◆ Assignment ◆
The listing is to be duplicated in full, exactly as written.

◆ Supplied material ◆
(** * Diagonal Sudoku solver (solution.py): shallow embedding and verification

    The Python module is embedded function by function.  A board is a Python
    [dict] from box names to strings of candidate digits; it is modelled as an
    insertion-ordered association list.  The module-level list [assignments]
    is threaded through every function as explicit state, and Python
    exceptions ([KeyError], [ValueError], [AssertionError], [TypeError]) are
    explicit outcomes.  The [while] loop of [reduce_puzzle] and the recursion of
    [search] take a fuel argument; running out of fuel is the outcome
    [Timeout], and the termination theorems show it never happens once the
    fuel reaches a fixed bound. *)

From Stdlib Require Import String Ascii List Arith Lia Bool PeanoNat Permutation.
From Stdlib Require OrderedTypeEx.
Import ListNotations.
Open Scope string_scope.
Open Scope list_scope.
Open Scope nat_scope.

(** ** Python strings *)

(** Iterating over a [str] yields its one-character substrings. *)
Fixpoint chars (s : string) : list string :=
  match s with
  | EmptyString => []
  | String c s' => String c EmptyString :: chars s'
  end.

(** [c in s] for a character [c]. *)
Fixpoint occurs (c : ascii) (s : string) : bool :=
  match s with
  | EmptyString => false
  | String c' s' => Ascii.eqb c c' || occurs c s'
  end.

(** [sub in s]: substring test. *)
Fixpoint str_contains (sub s : string) : bool :=
  String.prefix sub s ||
  match s with
  | EmptyString => false
  | String _ s' => str_contains sub s'
  end.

◆ Exercise output ◆
(** * Diagonal Sudoku solver (solution.py): shallow embedding and verification

    The Python module is embedded function by function.  A board is a Python
    [dict] from box names to strings of candidate digits; it is modelled as an
    insertion-ordered association list.  The module-level list [assignments]
    is threaded through every function as explicit state, and Python
    exceptions ([KeyError], [ValueError], [AssertionError], [TypeError]) are
    explicit outcomes.  The [while] loop of [reduce_puzzle] and the recursion of
    [search] take a fuel argument; running out of fuel is the outcome
    [Timeout], and the termination theorems show it never happens once the
    fuel reaches a fixed bound. *)

From Stdlib Require Import String Ascii List Arith Lia Bool PeanoNat Permutation.
From Stdlib Require OrderedTypeEx.
Import ListNotations.
Open Scope string_scope.
Open Scope list_scope.
Open Scope nat_scope.

(** ** Python strings *)

(** Iterating over a [str] yields its one-character substrings. *)
Fixpoint chars (s : string) : list string :=
  match s with
  | EmptyString => []
  | String c s' => String c EmptyString :: chars s'
  end.

(** [c in s] for a character [c]. *)
Fixpoint occurs (c : ascii) (s : string) : bool :=
  match s with
  | EmptyString => false
  | String c' s' => Ascii.eqb c c' || occurs c s'
  end.

(** [sub in s]: substring test. *)
Fixpoint str_contains (sub s : string) : bool :=
  String.prefix sub s ||
  match s with
  | EmptyString => false
  | String _ s' => str_contains sub s'
  end.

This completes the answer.